Confidence on the way up

Today was a good day. I completed my first 5k since May 2011. It felt absolutely amazing!!!! I really was slow as mollasses and it was my slowest 5k ever, but thats ok. I dont expect to get back to my 6 minute pace that I was at in HS again, I would just like to get down to my 8 or 9 minute pace. I dont expect that to happen right now, as I need to continue working on my endurance first. The best part of today was just really enjoying the run while it was happening. Another good thing happened when I got home from the race. I walked into my bedroom and saw my running trophies from HS/college. With my confidence down this summer and lately, there have been numerous times where I have looked at them and felt dissapointed in the person I have turned into and felt like I was letting soo many people down (this has gotten better as I have stopped worrying so much about others but it still happens on occasion.)To be honest there have been a couple times where I even doubted if I deserved them.
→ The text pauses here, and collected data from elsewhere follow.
(** * log2curl: extraction and normalisation pipeline

    A shallow embedding of [src/extractors.ts] and [src/normalizer.ts].

    JavaScript strings are sequences of UTF-16 code units; a code unit is
    modelled as an [N] and a string as a list of code units.  Regular
    expressions are kept as syntax trees and run by a backtracking matcher
    that follows the ECMAScript matching rules (leftmost match, greedy
    quantifiers, alternatives tried left to right). *)

From Stdlib Require Import List NArith ZArith Bool Ascii Arith Lia Sorted.
From Stdlib Require String.
Import ListNotations.
Import String.StringSyntax.
Local Open Scope string_scope.
Local Open Scope list_scope.

Set Warnings "-register-all".

(* ================================================================== *)
(** ** JavaScript strings *)
(* ================================================================== *)

Module Js.

Definition char := N.
Bind Scope N_scope with char.
Definition str := list char.

Definition code (a : ascii) : char := N_of_ascii a.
That was on my worst days. Today I was able to walk into my room see those trophies and just feel proud of them and of myself. I am also gaining more confidence which is allowing my positive attitude that I had in hs, to come back. I am beginning to enjoy my life again and not worry about the little things. I am looking forward to continuing to run and maybe by this time next year I will be ready to run my first half marathon???? I am finally beginning to feel like I have reachable goals again, and that is what will keep me moving forward that and the wonderful support I have and continue to receive from my friends and family.



My soul has known all along that running is what I needed to move forward but my mind is what caused me to be stuck with all of my doubts and negative thoughts.



I know its going to take a while to competely leave this "dark period" behind me, but I am ready to leave it behind me instead of letting it define me and change me.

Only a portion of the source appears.